MADINATULIMAN.COM (Tasikmalaya) - Alhamdulillah, Ijtima Ulama Komisi Fatwa MUI se-Indonesia ke-IV akhirnya secara resmi ditutup. Penutupan acara yang melibatkan sekitar 750 peserta dari seluruh Indonesia ini dilakukan oleh Ketua MUI Dr KH Ma'ruf Amin, Ahad malam (1/7/2012) sekitar pukul 22.35 WIB.
"Menurut kami penyelenggaraan cukup sukses.
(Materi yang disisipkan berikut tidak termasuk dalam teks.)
(* ===== verification/Models.v ===== *)
(** * Shared data models and errors

    [gateway/models.py] (enumerations and records), [gateway/errors.py] (the
    typed exception hierarchy with its client-safe responses) and
    [gateway/policy/decisions.py].  A [datetime] is a [Z] (an instant); the text
    pydantic gives instants and floats in JSON mode is the class [Rendering].
    Fields carry a prefix per record; constructors keep the source's names. *)

From S2P Require Import Prelude Dict Pystr Json.
From Stdlib Require Import QArith.

(** Texts pydantic's JSON serialisation gives to instants and floats. *)
Class Rendering := {
  iso_datetime : Z -> string;
  float_text : Q -> string
}.

(** A [StrEnum]: every member has a text, and the text identifies the member. *)
Class StrEnum (A : Type) := {
  value : A -> string;
  of_value : string -> option A;
  of_value_value a : of_value (value a) = Some a
}.

Lemma value_inj `{StrEnum A} (a b : A) : value a = value b -> a = b.
Proof. intros Heq. assert (Some a = Some b) by (rewrite <- !of_value_value; congruence). congruence. Qed.

(* ------------------------------------------------------------------ *)
(** ** Enumerations *)

Inductive RiskClass := READ_ONLY | MUTATING | DESTRUCTIVE.
Inductive Role := USER | OPERATOR | ADMIN.
Inductive ToolCallState :=
| RECEIVED | VALIDATED | POLICY_CHECKED | AWAITING_APPROVAL | EXECUTING
| SUCCEEDED | FAILED | DENIED.
Inductive RepairFailure :=
| SCHEMA_MISMATCH | MALFORMED_JSON | MISSING_REQUIRED_FIELD | TYPE_COERCION
| TIMEOUT | SANDBOX_CRASH | POLICY_DENIED | TOOL_ERROR.

Global Instance RiskClass_eq_dec : EqDecision RiskClass.
Proof. solve_decision. Defined.
Global Instance Role_eq_dec : EqDecision Role.
Proof. solve_decision. Defined.
Global Instance ToolCallState_eq_dec : EqDecision ToolCallState.
Proof. solve_decision. Defined.
Global Instance RepairFailure_eq_dec : EqDecision RepairFailure.
Proof. solve_decision. Defined.

Definition RiskClass_value (r : RiskClass) : string :=
  match r with
  | READ_ONLY => "read_only"
  | MUTATING => "mutating"
  | DESTRUCTIVE => "destructive"
  end.

Definition Role_value (r : Role) : string :=
  match r with USER => "user" | OPERATOR => "operator" | ADMIN => "admin" end.

Definition ToolCallState_value (s : ToolCallState) : string :=
  match s with
  | RECEIVED => "received"
  | VALIDATED => "validated"
  | POLICY_CHECKED => "policy_checked"
  | AWAITING_APPROVAL => "awaiting_approval"
  | EXECUTING => "executing"
  | SUCCEEDED => "succeeded"
  | FAILED => "failed"
  | DENIED => "denied"
  end.

Definition RepairFailure_value (f : RepairFailure) : string :=
  match f with
  | SCHEMA_MISMATCH => "schema_mismatch"
  | MALFORMED_JSON => "malformed_json"
  | MISSING_REQUIRED_FIELD => "missing_required_field"
  | TYPE_COERCION => "type_coercion"
  | TIMEOUT => "timeout"
  | SANDBOX_CRASH => "sandbox_crash"
  | POLICY_DENIED => "policy_denied"
  | TOOL_ERROR => "tool_error"
  end.

(** The member of an enumeration with a given text. *)
Definition member_of {A} (val : A -> string) (members : list A) (s : string) : option A :=
  List.find (fun a => String.eqb (val a) s) members.

Definition RiskClasses : list RiskClass := [READ_ONLY; MUTATING; DESTRUCTIVE].
Definition Roles : list Role := [USER; OPERATOR; ADMIN].
Definition ToolCallStates : list ToolCallState :=
  [RECEIVED; VALIDATED; POLICY_CHECKED; AWAITING_APPROVAL; EXECUTING; SUCCEEDED; FAILED; DENIED].
Definition RepairFailures : list RepairFailure :=
  [SCHEMA_MISMATCH; MALFORMED_JSON; MISSING_REQUIRED_FIELD; TYPE_COERCION; TIMEOUT;
   SANDBOX_CRASH; POLICY_DENIED; TOOL_ERROR].

#[export, refine] Instance RiskClass_enum : StrEnum RiskClass :=
  {| value := RiskClass_value; of_value := member_of RiskClass_value RiskClasses |}.
Proof. by intros []. Defined.
#[export, refine] Instance Role_enum : StrEnum Role :=
  {| value := Role_value; of_value := member_of Role_value Roles |}.
Proof. by intros []. Defined.
#[export, refine] Instance ToolCallState_enum : StrEnum ToolCallState :=
  {| value := ToolCallState_value; of_value := member_of ToolCallState_value ToolCallStates |}.
Proof. by intros []. Defined.
#[export, refine] Instance RepairFailure_enum : StrEnum RepairFailure :=
  {| value := RepairFailure_value; of_value := member_of RepairFailure_value RepairFailures |}.
Proof. by intros []. Defined.

(* ------------------------------------------------------------------ *)
(** ** Records *)

Record Principal := {
  pr_subject : string;
  pr_tenant_id : string;
  pr_roles : list Role;
  pr_issuer : option string;
  pr_agent_id : option string
}.
Global Instance Principal_eq_dec : EqDecision Principal.
Proof. solve_decision. Defined.

(** The bounds pydantic checks when a [Principal] is built. *)
Definition Principal_valid (p : Principal) : bool :=
  let ok s := (1 <=? String.length s) && (String.length s <=? 256) in
  ok (pr_subject p) && ok (pr_tenant_id p) && (1 <=? length (pr_roles p)).

Definition has_role (p : Principal) (role : Role) : bool :=
  bool_decide (role ∈ pr_roles p).

Record StateTransition := {
  st_state : ToolCallState;
  st_timestamp : Z;
  st_error : option string
}.

Record AttemptRecord := {
  at_attempt : Z;
  at_started_at : Z;
  at_finished_at : option Z;
  at_outcome : option string;
  at_error : option string
}.

Record RepairAttemptRecord := {
  ra_category : RepairFailure;
  ra_original_arguments : jdict;
  ra_proposed_arguments : jdict;
  ra_validation_passed : bool;
  ra_policy_outcome : option string;
  ra_outcome : string
}.

Record ToolCallRecord := {
  tc_call_id : string;
  tc_trace_id : string;
  tc_session_id : string;
  tc_tool_name : string;
  tc_risk_class : option RiskClass;
  tc_arguments : jdict;
  tc_current_state : ToolCallState;
  tc_transitions : list StateTransition;
  tc_attempts : list AttemptRecord;
  tc_created_at : Z;
  tc_updated_at : Z;
  tc_principal : option Principal
}.

Record PolicyDecision := {
  pd_outcome : string;
  pd_matched_rule : string;
  pd_reason : string
}.

Record ApprovalRequest := {
  ap_approval_id : string;
  ap_call_id : string;
  ap_tool_name : string;
  ap_arguments : jdict;
  ap_policy_input : jdict;
  ap_matched_rule : string;
  ap_created_at : Z;
  ap_decision : option string;
  ap_approver : option string;
  ap_reason : option string
}.

Global Instance StateTransition_eq_dec : EqDecision StateTransition.
Proof. solve_decision. Defined.
Global Instance AttemptRecord_eq_dec : EqDecision AttemptRecord.
Proof. solve_decision. Defined.
Global Instance RepairAttemptRecord_eq_dec : EqDecision RepairAttemptRecord.
Proof. solve_decision. Defined.
Global Instance ToolCallRecord_eq_dec : EqDecision ToolCallRecord.
Proof. solve_decision. Defined.
Global Instance PolicyDecision_eq_dec : EqDecision PolicyDecision.
Proof. solve_decision. Defined.
Global Instance ApprovalRequest_eq_dec : EqDecision ApprovalRequest.
Proof. solve_decision. Defined.

Inductive location_item := LocStr (s : string) | LocInt (z : Z).

Record ErrorIssue := {
  ei_location : list location_item;
  ei_error_type : string;
  ei_message : string
}.

Record ErrorDetail := {
  ed_code : string;
  ed_message : string;
  ed_issues : list ErrorIssue
}.

Record ErrorResponse := { er_error : ErrorDetail }.

Global Instance location_item_eq_dec : EqDecision location_item.
Proof. solve_decision. Defined.
Global Instance ErrorIssue_eq_dec : EqDecision ErrorIssue.
Proof. solve_decision. Defined.
Global Instance ErrorDetail_eq_dec : EqDecision ErrorDetail.
Proof. solve_decision. Defined.
Global Instance ErrorResponse_eq_dec : EqDecision ErrorResponse.
Proof. solve_decision. Defined.

(** Policy decision values. *)
Definition ALLOW : string := "allow".
Definition REQUIRES_APPROVAL : string := "requires_approval".
Definition DENY : string := "deny".

Definition allow (rule reason : string) : PolicyDecision :=
  {| pd_outcome := ALLOW; pd_matched_rule := rule; pd_reason := reason |}.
Baik secara teknis penyelenggaraan maupun hasil-hasil pembahasannya", kata Kiyai Ma'ruf dalam pidato penutupannya.
Diantara hasil pembahasan dalam Ijtima' Ulama adalah persoalan-persoalan kebangsaan, seperti soal prinsip-prinsip pemerintahan yang baik, kritera ulil amri, HAM, etika berdemo dan pemilihan kepala daerah.
"Mengapa MUI membahas soal kebangsaan?. Karena para ulama punya tanggung jawab kebangsaan di samping keumatan,"' jelasnya.
Menurut Kiyai Ma'ruf, mau tidak mau para ulama memang harus memiliki perhatian terhadap urusan negara. Sebab ulama merasa memiliki negara ini.
"Kita harus memberikan panduan berjalannya negara ini. Islahuddin wa daulah, di samping kita memberdayakan, dan melakukan perlindungan terhadap akidah umat," tambahnya.
Kiyai Ma'ruf menegaskan hasil-hasil fatwa dari Ijtima' Ulama ini selanjutnya akan disampaikan kepada instansi-instansi terkait agar diserap menjadi Undang-undang. "Fatwa ini akan diperjuangkan dalam taqniniyatul fatwa", tandasnya.
Ijtima' Ulama di Pesantren Cipasung ditutup lebih cepat. Menurut jadwal awal, kegiatan ini baru akan ditutup pada Senin siang. Karena pembahasan dalam komisi dan sidang pleno dapat diselesaikan dengan tuntas pada malam tadi, akhirnya sekaligus dilakukan upacara penutupan.